### DATA FOR THIS EXERCISE
-=-=-

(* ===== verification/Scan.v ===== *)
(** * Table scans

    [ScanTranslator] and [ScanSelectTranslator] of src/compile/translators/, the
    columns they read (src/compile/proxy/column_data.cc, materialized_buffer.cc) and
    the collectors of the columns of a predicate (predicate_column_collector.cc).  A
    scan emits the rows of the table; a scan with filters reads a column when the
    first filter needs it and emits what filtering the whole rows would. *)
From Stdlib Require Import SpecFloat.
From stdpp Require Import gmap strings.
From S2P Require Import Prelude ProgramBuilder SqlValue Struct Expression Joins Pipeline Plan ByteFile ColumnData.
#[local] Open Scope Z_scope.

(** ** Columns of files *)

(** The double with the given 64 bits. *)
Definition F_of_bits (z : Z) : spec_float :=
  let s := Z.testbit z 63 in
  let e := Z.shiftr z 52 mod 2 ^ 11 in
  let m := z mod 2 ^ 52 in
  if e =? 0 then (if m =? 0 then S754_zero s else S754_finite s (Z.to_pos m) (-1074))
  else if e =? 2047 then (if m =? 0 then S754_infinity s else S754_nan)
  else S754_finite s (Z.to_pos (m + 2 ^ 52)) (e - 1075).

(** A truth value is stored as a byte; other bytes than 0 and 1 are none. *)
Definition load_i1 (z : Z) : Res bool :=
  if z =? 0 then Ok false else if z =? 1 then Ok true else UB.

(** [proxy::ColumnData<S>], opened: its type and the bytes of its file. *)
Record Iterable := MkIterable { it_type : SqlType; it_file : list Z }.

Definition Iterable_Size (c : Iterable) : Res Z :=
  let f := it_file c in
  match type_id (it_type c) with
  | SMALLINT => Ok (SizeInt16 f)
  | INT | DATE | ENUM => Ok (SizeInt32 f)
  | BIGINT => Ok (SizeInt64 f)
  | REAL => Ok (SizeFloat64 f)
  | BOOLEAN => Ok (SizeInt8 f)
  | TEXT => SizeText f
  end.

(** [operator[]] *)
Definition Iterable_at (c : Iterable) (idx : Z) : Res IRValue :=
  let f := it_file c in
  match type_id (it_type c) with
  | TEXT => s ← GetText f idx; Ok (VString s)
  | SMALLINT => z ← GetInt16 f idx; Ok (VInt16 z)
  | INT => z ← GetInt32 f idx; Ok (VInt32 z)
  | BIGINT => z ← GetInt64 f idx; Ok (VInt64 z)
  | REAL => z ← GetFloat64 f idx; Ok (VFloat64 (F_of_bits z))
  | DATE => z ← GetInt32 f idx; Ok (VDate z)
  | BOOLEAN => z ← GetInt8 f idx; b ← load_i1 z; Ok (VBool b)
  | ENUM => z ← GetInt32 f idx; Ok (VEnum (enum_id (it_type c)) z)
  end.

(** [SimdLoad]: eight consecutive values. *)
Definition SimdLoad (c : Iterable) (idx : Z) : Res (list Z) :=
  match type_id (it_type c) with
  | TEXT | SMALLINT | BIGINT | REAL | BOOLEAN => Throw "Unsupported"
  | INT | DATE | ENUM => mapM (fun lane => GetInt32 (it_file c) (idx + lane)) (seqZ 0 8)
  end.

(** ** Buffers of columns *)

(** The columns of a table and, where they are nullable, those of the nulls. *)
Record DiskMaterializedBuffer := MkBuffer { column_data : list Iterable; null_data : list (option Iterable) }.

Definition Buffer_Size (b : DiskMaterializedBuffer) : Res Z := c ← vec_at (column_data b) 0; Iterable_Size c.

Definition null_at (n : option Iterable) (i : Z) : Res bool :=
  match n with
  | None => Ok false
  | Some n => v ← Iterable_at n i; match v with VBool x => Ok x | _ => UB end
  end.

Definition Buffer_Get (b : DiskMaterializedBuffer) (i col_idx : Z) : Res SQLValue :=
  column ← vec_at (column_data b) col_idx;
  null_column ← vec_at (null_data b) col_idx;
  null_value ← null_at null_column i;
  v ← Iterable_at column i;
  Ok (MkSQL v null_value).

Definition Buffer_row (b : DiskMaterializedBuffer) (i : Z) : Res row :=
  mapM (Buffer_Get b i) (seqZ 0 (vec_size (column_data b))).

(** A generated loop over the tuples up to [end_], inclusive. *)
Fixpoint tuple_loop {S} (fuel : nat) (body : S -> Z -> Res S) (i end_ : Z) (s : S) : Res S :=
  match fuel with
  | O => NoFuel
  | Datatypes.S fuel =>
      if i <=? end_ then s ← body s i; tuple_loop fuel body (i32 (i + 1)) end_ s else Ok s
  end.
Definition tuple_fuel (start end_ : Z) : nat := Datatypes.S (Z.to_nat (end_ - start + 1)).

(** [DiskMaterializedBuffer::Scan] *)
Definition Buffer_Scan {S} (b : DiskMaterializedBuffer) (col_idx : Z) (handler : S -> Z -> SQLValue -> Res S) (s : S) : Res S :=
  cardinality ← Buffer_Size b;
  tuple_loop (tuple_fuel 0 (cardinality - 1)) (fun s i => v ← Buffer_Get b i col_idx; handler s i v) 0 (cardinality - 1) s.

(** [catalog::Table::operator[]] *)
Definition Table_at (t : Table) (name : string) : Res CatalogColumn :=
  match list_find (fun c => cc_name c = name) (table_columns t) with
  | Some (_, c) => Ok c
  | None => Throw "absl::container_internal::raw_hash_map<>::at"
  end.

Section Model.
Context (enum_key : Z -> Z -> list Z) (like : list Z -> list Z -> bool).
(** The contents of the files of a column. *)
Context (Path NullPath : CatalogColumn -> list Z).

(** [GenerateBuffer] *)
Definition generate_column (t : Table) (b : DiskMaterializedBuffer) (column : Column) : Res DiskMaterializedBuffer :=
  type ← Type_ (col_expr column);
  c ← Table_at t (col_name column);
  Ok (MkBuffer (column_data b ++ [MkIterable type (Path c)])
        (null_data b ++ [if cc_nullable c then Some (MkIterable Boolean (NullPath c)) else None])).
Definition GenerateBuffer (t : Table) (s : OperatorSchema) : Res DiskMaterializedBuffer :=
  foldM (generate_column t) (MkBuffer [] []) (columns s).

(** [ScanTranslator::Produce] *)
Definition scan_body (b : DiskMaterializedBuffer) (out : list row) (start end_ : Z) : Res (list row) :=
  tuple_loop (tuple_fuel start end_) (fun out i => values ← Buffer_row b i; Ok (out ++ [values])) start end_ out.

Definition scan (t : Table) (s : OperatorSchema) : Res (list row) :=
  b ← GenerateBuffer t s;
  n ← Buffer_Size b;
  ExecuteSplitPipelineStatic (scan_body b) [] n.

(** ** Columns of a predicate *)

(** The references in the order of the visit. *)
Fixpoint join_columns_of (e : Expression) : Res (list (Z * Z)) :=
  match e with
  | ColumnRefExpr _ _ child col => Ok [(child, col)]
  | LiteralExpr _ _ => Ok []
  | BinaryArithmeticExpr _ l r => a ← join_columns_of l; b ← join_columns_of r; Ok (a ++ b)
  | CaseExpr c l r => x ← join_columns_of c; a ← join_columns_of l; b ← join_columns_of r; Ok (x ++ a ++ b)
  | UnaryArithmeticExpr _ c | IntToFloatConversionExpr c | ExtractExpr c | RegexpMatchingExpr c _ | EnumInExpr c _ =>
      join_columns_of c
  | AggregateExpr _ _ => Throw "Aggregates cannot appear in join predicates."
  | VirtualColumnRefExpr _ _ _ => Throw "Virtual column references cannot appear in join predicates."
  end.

-=-=-

### WORK ITEM
From the listing above, output exactly the run of lines that starts with the line containing "match n with" and ends with the line containing "Ok (MkBuffer (column_data".

### WRITTEN ANSWER
  match n with
  | None => Ok false
  | Some n => v ← Iterable_at n i; match v with VBool x => Ok x | _ => UB end
  end.

Definition Buffer_Get (b : DiskMaterializedBuffer) (i col_idx : Z) : Res SQLValue :=
  column ← vec_at (column_data b) col_idx;
  null_column ← vec_at (null_data b) col_idx;
  null_value ← null_at null_column i;
  v ← Iterable_at column i;
  Ok (MkSQL v null_value).

Definition Buffer_row (b : DiskMaterializedBuffer) (i : Z) : Res row :=
  mapM (Buffer_Get b i) (seqZ 0 (vec_size (column_data b))).

(** A generated loop over the tuples up to [end_], inclusive. *)
Fixpoint tuple_loop {S} (fuel : nat) (body : S -> Z -> Res S) (i end_ : Z) (s : S) : Res S :=
  match fuel with
  | O => NoFuel
  | Datatypes.S fuel =>
      if i <=? end_ then s ← body s i; tuple_loop fuel body (i32 (i + 1)) end_ s else Ok s
  end.
Definition tuple_fuel (start end_ : Z) : nat := Datatypes.S (Z.to_nat (end_ - start + 1)).

(** [DiskMaterializedBuffer::Scan] *)
Definition Buffer_Scan {S} (b : DiskMaterializedBuffer) (col_idx : Z) (handler : S -> Z -> SQLValue -> Res S) (s : S) : Res S :=
  cardinality ← Buffer_Size b;
  tuple_loop (tuple_fuel 0 (cardinality - 1)) (fun s i => v ← Buffer_Get b i col_idx; handler s i v) 0 (cardinality - 1) s.

(** [catalog::Table::operator[]] *)
Definition Table_at (t : Table) (name : string) : Res CatalogColumn :=
  match list_find (fun c => cc_name c = name) (table_columns t) with
  | Some (_, c) => Ok c
  | None => Throw "absl::container_internal::raw_hash_map<>::at"
  end.

Section Model.
Context (enum_key : Z -> Z -> list Z) (like : list Z -> list Z -> bool).
(** The contents of the files of a column. *)
Context (Path NullPath : CatalogColumn -> list Z).

(** [GenerateBuffer] *)
Definition generate_column (t : Table) (b : DiskMaterializedBuffer) (column : Column) : Res DiskMaterializedBuffer :=
  type ← Type_ (col_expr column);
  c ← Table_at t (col_name column);
  Ok (MkBuffer (column_data b ++ [MkIterable type (Path c)])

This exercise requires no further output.